Substreams solve a different problem. Instead of asking “how do I show a user their balance,” Substreams answer “how do I process the entire history of Aave on Ethereum without waiting three days.” They pull from Firehose, a stream of flat block files, and process history in parallel rather than block by block. Transformations are written in Rust, compiled to WASM, and the output can go anywhere: Postgres, ClickHouse, Kafka, plain files. Substreams themselves don’t provide a query layer. They’re pure ETL, and querying is whatever you bolt on afterward.

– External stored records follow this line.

(* ===== verification/LRUCache.v ===== *)
(** * Least-recently-used caches (kernel/kstd/LRUCache.h)

    A map and the list of its keys in the order in which they were last used, refined
    to a list of entries in that order.  [m_map] is a finite map, which is what
    [AvlMap] proves of [kstd::map]. *)

From stdpp Require Import base numbers list option gmap relations.
From S2P Require Import Prelude.

Local Open Scope Z_scope.

Section lru.
Context {V : Type}.

Record lru_cache := mk_lru {
  m_map : gmap Z V;
  m_lru_list : list Z;
}.

Definition lru_empty : lru_cache := mk_lru ∅ [].

(** The loop that looks for a key in the list and erases it. *)
Fixpoint erase_key (key : Z) (l : list Z) : list Z :=
  match l with [] => [] | x :: l => if x =? key then l else x :: erase_key key l end.

Definition contains_key (key : Z) (l : list Z) : bool := bool_decide (key ∈ l).

Definition promote (c : lru_cache) (key : Z) : lru_cache :=
  if contains_key key (m_lru_list c) then mk_lru (m_map c) (erase_key key (m_lru_list c) ++ [key]) else c.

Definition lru_insert (c : lru_cache) (key : Z) (value : V) : lru_cache :=
  match m_map c !! key with
  | Some _ => promote (mk_lru (<[key := value]> (m_map c)) (m_lru_list c)) key
  | None => mk_lru (<[key := value]> (m_map c)) (m_lru_list c ++ [key])
  end.

Definition lru_erase (c : lru_cache) (key : Z) : lru_cache := mk_lru (delete key (m_map c)) (erase_key key (m_lru_list c)).

Definition lru_get (c : lru_cache) (key : Z) : option V * lru_cache :=
  match m_map c !! key with Some v => (Some v, promote c key) | None => (None, c) end.

Fixpoint prune (num : nat) (c : lru_cache) : lru_cache :=
  match num, m_lru_list c with
  | S num, key :: l => prune num (mk_lru (delete key (m_map c)) l)
  | _, _ => c
  end.

(** [lru_unsafe]; [m_map[key]] of a key that is not there is not modelled. *)
Definition lru_unsafe (c : lru_cache) : outcome (Z * V) :=
  match m_lru_list c with
  | [] => Panic
  | key :: _ => match m_map c !! key with Some v => Done (key, v) | None => Undef end
  end.

(** ** Entries in the order of their use *)

Implicit Types (l : list (Z * V)) (c : lru_cache).

Record lru_of c l : Prop := {
  lo_keys : m_lru_list c = l.*1;
  lo_map : m_map c = list_to_map l;
  lo_nodup : NoDup l.*1;
}.

Definition without (key : Z) l : list (Z * V) := filter (λ e, e.1 ≠ key) l.

Lemma erase_key_notin key (ks : list Z) : key ∉ ks → erase_key key ks = ks.
Proof.
  induction ks as [|x ks IH]; cbn; [done|]. intros [Hx Hks]%not_elem_of_cons. destruct (Z.eqb_spec x key); [done|]. by rewrite IH.
Qed.

Lemma without_cons key x v l : without key ((x, v) :: l) = if decide (x = key) then without key l else (x, v) :: without key l.
Proof. unfold without. case_decide; [by rewrite filter_cons_False by (cbn; tauto)|by rewrite filter_cons_True]. Qed.

Lemma without_notin key l : key ∉ l.*1 → without key l = l.
Proof.
  induction l as [|[x v] l IH]; [done|]. intros [Hx Hl]%not_elem_of_cons. rewrite without_cons, decide_False by (cbn in *; congruence).
  f_equal. by apply IH.
Qed.

Lemma erase_key_without key l : NoDup l.*1 → erase_key key l.*1 = (without key l).*1.
Proof.
  induction l as [|[x v] l IH]; [done|]. intros [Hx Hl]%NoDup_cons. rewrite without_cons.
  change (((x, v) :: l).*1) with (x :: l.*1). cbn [erase_key]. destruct (Z.eqb_spec x key) as [->|Hne].
  - rewrite decide_True by done. by rewrite (without_notin key l).
  - rewrite decide_False by done. change (((x, v) :: without key l).*1) with (x :: (without key l).*1). f_equal. by apply IH.
Qed.

Lemma elem_without key x l : x ∈ (without key l).*1 ↔ x ≠ key ∧ x ∈ l.*1.
Proof.
  rewrite !list_elem_of_fmap. split.
  - intros ([y v]&->&[Hy Hin]%list_elem_of_filter). cbn in *. split; [done|]. by exists (y, v).
  - intros (Hne&[y v]&->&Hin). exists (y, v). split; [done|]. by apply list_elem_of_filter.
Qed.

Lemma nodup_without key l : NoDup l.*1 → NoDup (without key l).*1.
Proof.
  induction l as [|[x v] l IH]; [done|]. intros [Hx Hl]%NoDup_cons. rewrite without_cons. case_decide; [by apply IH|].
  change (((x, v) :: without key l).*1) with (x :: (without key l).*1). apply NoDup_cons. split; [|by apply IH].
  rewrite (elem_without key x l). by intros [].
Qed.

Lemma map_without key l : (list_to_map (without key l) : gmap Z V) = delete key (list_to_map l).
Proof.
  induction l as [|[x v] l IH]; [symmetry; apply delete_empty|]. rewrite without_cons. change (list_to_map ((x, v) :: l) : gmap Z V) with (<[x := v]> (list_to_map l) : gmap Z V).
  case_decide as Hx.
  - subst x. rewrite IH. by rewrite delete_insert_eq.
  - change (<[x := v]> (list_to_map (without key l) : gmap Z V) = delete key (<[x := v]> (list_to_map l))).
    rewrite IH. by rewrite delete_insert_ne.
Qed.

Lemma map_snoc key v l : key ∉ l.*1 → (list_to_map (l ++ [(key, v)]) : gmap Z V) = <[key := v]> (list_to_map l).
Proof. intros Hk. rewrite list_to_map_snoc; [done|]. done. Qed.

Lemma nodup_snoc key v l : NoDup l.*1 → key ∉ l.*1 → NoDup (l ++ [(key, v)]).*1.
Proof.
  intros Hl Hk. rewrite fmap_app. apply NoDup_app. split_and!; [done| |apply NoDup_singleton].
  intros x Hx ->%list_elem_of_singleton. done.
Qed.

Lemma lru_of_elem c l key : lru_of c l → key ∈ m_lru_list c ↔ is_Some (m_map c !! key).
Proof.
  intros [-> -> _]. split.
  - intros Hk. destruct ((list_to_map l : gmap Z V) !! key) eqn:E; [by eauto|]. by apply not_elem_of_list_to_map_2 in E.
  - intros [v Hv]. apply elem_of_list_to_map_2 in Hv. apply list_elem_of_fmap. by exists (key, v).
Qed.

(** What [promote] and [get] do to an entry. *)
Lemma promote_entry c l key v : lru_of c l → m_map c !! key = Some v → lru_of (promote c key) (without key l ++ [(key, v)]).
Proof.
  intros Hc Hv. pose proof (proj2 (lru_of_elem c l key Hc) ltac:(by eauto)) as Hin. destruct Hc as [Hk Hm Hn].
  unfold promote, contains_key. rewrite bool_decide_true by done.
  assert (key ∉ (without key l).*1) by (rewrite elem_without; by intros []). split; cbn.
  - by rewrite Hk, (erase_key_without key l Hn), fmap_app.
  - rewrite map_snoc, map_without, <-Hm by done. by rewrite insert_delete_id.
  - by apply nodup_snoc; [apply nodup_without|].
Qed.

Lemma get_entry c l key v c' : lru_of c l → lru_get c key = (Some v, c') →
  m_map c !! key = Some v ∧ lru_of c' (without key l ++ [(key, v)]) ∧ m_map c' = m_map c.
Proof.
  intros Hc. unfold lru_get. destruct (m_map c !! key) as [w|] eqn:E; [|done]. intros [= -> <-]. split_and!; [done|by apply promote_entry|].
  unfold promote. by destruct (contains_key _ _).
Qed.

Lemma insert_entry c l key v : lru_of c l → lru_of (lru_insert c key v) (without key l ++ [(key, v)]) ∧
  m_map (lru_insert c key v) = <[key := v]> (m_map c).
Proof.
  intros Hc. unfold lru_insert. destruct (m_map c !! key) as [w|] eqn:E.
  - destruct (promote_entry c l key w Hc E) as [Hk Hm Hn]. pose proof (proj2 (lru_of_elem c l key Hc) ltac:(by eauto)) as Hin.
    unfold promote, contains_key in *. cbn in *. rewrite bool_decide_true in * by done. cbn in *. rewrite fmap_app in *. split; [|done]. split; cbn.
    + by rewrite Hk, fmap_app.
    + rewrite list_to_map_snoc by (rewrite elem_without; by intros []). rewrite map_without, (lo_map _ _ Hc). by rewrite insert_delete_eq.
    + by rewrite fmap_app.
  - assert (key ∉ l.*1) as Hni by (rewrite <-(lo_keys _ _ Hc), (lru_of_elem c l key Hc), E; by intros []). destruct Hc as [Hk Hm Hn].
    split; [|done]. rewrite without_notin by done. split; cbn; [by rewrite Hk, fmap_app| |by apply nodup_snoc].
    by rewrite map_snoc, Hm.
Qed.

Lemma erase_entry c l key : lru_of c l → lru_of (lru_erase c key) (without key l).
Proof. intros [Hk Hm Hn]. split; cbn; [by rewrite Hk, erase_key_without|by rewrite Hm, map_without|by apply nodup_without]. Qed.

Lemma prune_entries num c l : lru_of c l → lru_of (prune num c) (drop num l).
Proof.
  revert c l. induction num as [|num IH]; intros c l Hc; [done|]. destruct Hc as [Hk Hm Hn]. cbn. destruct l as [|[key v] l]; cbn in *; rewrite Hk.
  - by split.
  - apply NoDup_cons in Hn as [Hni Hn]. apply IH. split; cbn; [done| |done]. rewrite Hm, delete_insert_id; [done|]. by apply not_elem_of_list_to_map_1.
Qed.

(** The value of an entry changes in place, as it does through a reference. *)
Definition replace_value (key : Z) (v : V) l : list (Z * V) := (λ e, if decide (e.1 = key) then (key, v) else e) <$> l.

Lemma replace_keys key v l : (replace_value key v l).*1 = l.*1.
Proof.
  unfold replace_value. rewrite <-list_fmap_compose. apply list_fmap_ext. intros i [x w] _. cbn. by case_decide.
Qed.

Lemma set_entry c l key v : lru_of c l → is_Some (m_map c !! key) → lru_of (mk_lru (<[key := v]> (m_map c)) (m_lru_list c)) (replace_value key v l).
Proof.
  intros [Hk Hm Hn] Hin. split; cbn; [by rewrite replace_keys| |by rewrite replace_keys]. rewrite Hm in *. clear Hk Hm c.
  induction l as [|[x w] l IH]; [by destruct Hin|]. apply NoDup_cons in Hn as [Hx Hn]. unfold replace_value. cbn. case_decide as Hxk; cbn in Hxk.
  - subst x. rewrite insert_insert_eq. f_equal. f_equal. fold (replace_value key v l). symmetry.
    unfold replace_value. rewrite <-(list_fmap_id l) at 2. apply list_fmap_ext. intros i [x u] Hi. cbn. rewrite decide_False; [done|].
    intros ->. apply Hx. apply list_elem_of_fmap. exists (key, u). split; [done|]. by eapply list_elem_of_lookup_2.
  - cbn in Hin. rewrite lookup_insert_ne in Hin by done. rewrite insert_insert_ne by done. f_equal. by apply IH.
Qed.

Lemma lru_first c key v l : lru_of c ((key, v) :: l) → lru_unsafe c = Done (key, v).
Proof. intros [Hk Hm Hn]. unfold lru_unsafe. rewrite Hk, Hm. cbn. by rewrite lookup_insert_eq. Qed.

End lru.
Arguments lru_cache : clear implicits.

That flexibility is the whole point. Subgraphs expose data through GraphQL and use PostgreSQL under the hood. A Substreams pipeline doesn’t commit you to anything, which is exactly what you want if you’re feeding a trading engine, a data warehouse, or a model that needs raw throughput more than a friendly API.

The real question: when do you actually need to switch

It’s tempting to think of Substreams as “Subgraphs but better,” but that’s not quite right; they’re differently shaped tools, not tiers of the same one. The honest signal to watch for is sync time. If your Subgraph needs more than a day or two to catch up on history, sequential indexing has become the bottleneck, not your logic.

A few other tells worth naming: you’re indexing a chain like Solana or a busy L2 where events arrive faster than a linear indexer can keep pace, your roadmap points toward a data warehouse or ML pipeline instead of a single GraphQL endpoint, or you need heavy aggregation math done server-side instead of reconstructed on every client query. None of these mean the original Subgraph choice was wrong. It usually means the project outgrew its first tool, which is a good problem to have.

Migration used to be the tax. Now it’s a skill.

Here’s the part that’s changed recently, and it’s worth calling out. Migration previously required translating GraphQL schemas and AssemblyScript mappings into protobuf definitions and Rust modules.

StreamingFast built an open-source agent skill called substreams-convert that closes most of it. Point an AI coding assistant, Claude Code, Cursor, whatever you use, at an existing Subgraph, and the skill maps schema.graphql entities to protobuf types, translates AssemblyScript handlers into Substreams modules, and wires the result into substreams.yaml, carrying over details like your original start block. It even chains in related skills for build setup and SQL sink deployment automatically.

The practical effect: what used to be weeks of manual porting is now hours of assisted work. Your original Subgraph isn’t wasted effort you throw away when you outgrow it. It’s the starting point for the next version.

So which one do you pick?

Start with Subgraphs if you’re shipping something with a frontend, need relational queries, or want to lean on the existing library of 15,000+ indexed protocols instead of building from zero. Reach for Substreams when the job is volume: high-throughput chains, sub-second block times, heavy transformations, or output that needs to land somewhere other than a GraphQL endpoint.

The more useful framing, honestly, isn’t “which one do I pick forever.” It’s a data stack with two stages: start with a Subgraph because it’s fast and cheap to ship, and scale into Substreams when the project’s growth demands it. With the conversion path now measured in hours instead of weeks, that’s less of a leap than it used to be, and more of a natural next step.